Literature and biography
Alice Walker, the author of The Color Purple, is an alumna. Ann Patchett, author of Bel Canto, is a graduate, as is Donna Raskin, book author and magazine writer, Constance Cappel, author, and Louise Glück, a poet and winner of the Pulitzer Prize. Nancy Huston is author of numerous works and recipient of the Prix Femina in 2006 for the novel Lignes de faille (English translation: Fault Lines).
Athletics
Sarah Lawrence College is the member of Skyline Conference of NCAA Division III. The College sponsors intercollegiate teams in crew (aka rowing), men's and women's cross country, equestrian, men's basketball, men's and women’s tennis, men's and women’s volleyball, men's and women's soccer, women’s softball, and men's and women's swimming. In March 2011, the College announced that it would seek membership as a Division III member of the NCAA. The College will compete as a full member of Division III in the 2015-16 academic year after receiving a waiver to the required four-year 'provisional' period.
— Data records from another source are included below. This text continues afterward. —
(** The script body (lines 105-110); [argv] is [sys.argv]. *)
Definition main (argv : list str) : M unit :=
  if negb (length argv =? 3)%nat then
    print (py "Usage: python3 polyfill_wat.py <input.wat> <output.wat>") ;;
    sys_exit 1
  else
    polyfill_wat (nth 1 argv []) (nth 2 argv []).

(** The nesting depth reached at the end of [s] when it is entered at
    depth [d], counting ["("] and [")"] as they stand in the text;
    [None] when a [")"] has nothing to close. *)
Fixpoint nesting (d : nat) (s : str) : option nat :=
  match s with
  | [] => Some d
  | c :: s' =>
      if (c =? 40)%N then nesting (S d) s'
      else if (c =? 41)%N then
        match d with
        | O => None
        | S d' => nesting d' s'
        end
      else nesting d s'
  end.

End Polyfill.

(* ===================================================================== *)
(** * The injected WebAssembly functions *)
(* ===================================================================== *)

Module Wasm.
Import Strings.Byte.

(** [i32] values are integers in [0, 2^32); arithmetic wraps around. *)
Definition wrap32 (z : Z) : Z := z mod 2 ^ 32.

Definition i32_add (a b : Z) : Z := wrap32 (a + b).
Definition i32_sub (a b : Z) : Z := wrap32 (a - b).
Definition i32_eqz (a : Z) : bool := a =? 0.
Definition i32_gt_u (a b : Z) : bool := b <? a.
Definition i32_ge_u (a b : Z) : bool := b <=? a.

(** The low eight bits of an [i32], as stored by [i32.store8]. *)
Definition wrap8 (v : Z) : byte :=
  match of_N (Z.to_N (v mod 256)) with
  | Some b => b
  | None => x00
  end.

(** The linear memory, and the stores performed so far (oldest first);
    the list of stores is bookkeeping for the statements about the order
    of the copy and has no influence on execution. *)
Record machine : Type := Machine {
  memory : list byte;
  stores : list (Z * byte)
}.

Inductive result (A : Type) : Type :=
| Done (a : A)
| Trap
| OutOfFuel.
Arguments Done {A} a.
Arguments Trap {A}.
Arguments OutOfFuel {A}.

#[global] Instance result_ret : MRet result := @Done.
#[global] Instance result_bind : MBind result := fun A B f r =>
  match r with
  | Done a => f a
  | Trap => Trap
  | OutOfFuel => OutOfFuel
  end.

(** [i32.load8_u]: traps outside the memory. *)
Definition load8_u (m : machine) (addr : Z) : result Z :=
  match memory m !! Z.to_nat addr with
  | Some b => Done (Z.of_N (to_N b))
  | None => Trap
  end.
In April 2013, Sarah Lawrence announced that it would join Skyline Conference beginning with the 2014-15 season. The college will quit the current Hudson Valley conference after the 2013-14 season. The Skyline Conference contains several schools including SUNY Purchase and Yeshiva University which plays Sarah Lawrence regularly for the past years.
The College's official mascot is a Gryphon by the name of Godric. It was chosen in the 1990s to represent the College's athletics teams after a long period of fielding sports teams without one. Unofficially the student body had long adopted the large resident population of 'Black Squirrels' as a de facto mascot to the college. The position of silent mascot that the 'Black Squirrel' occupied was financially endorsed by the college itself with the production of various Black Squirrel merchandise (including Sarah Lawrence clothing branded with the Black Squirrel image) and plush toys. It is only recently (post 2003) that efforts on the behalf of the college to establish the Gryphon as the icon of Sarah Lawrence have begun to take root.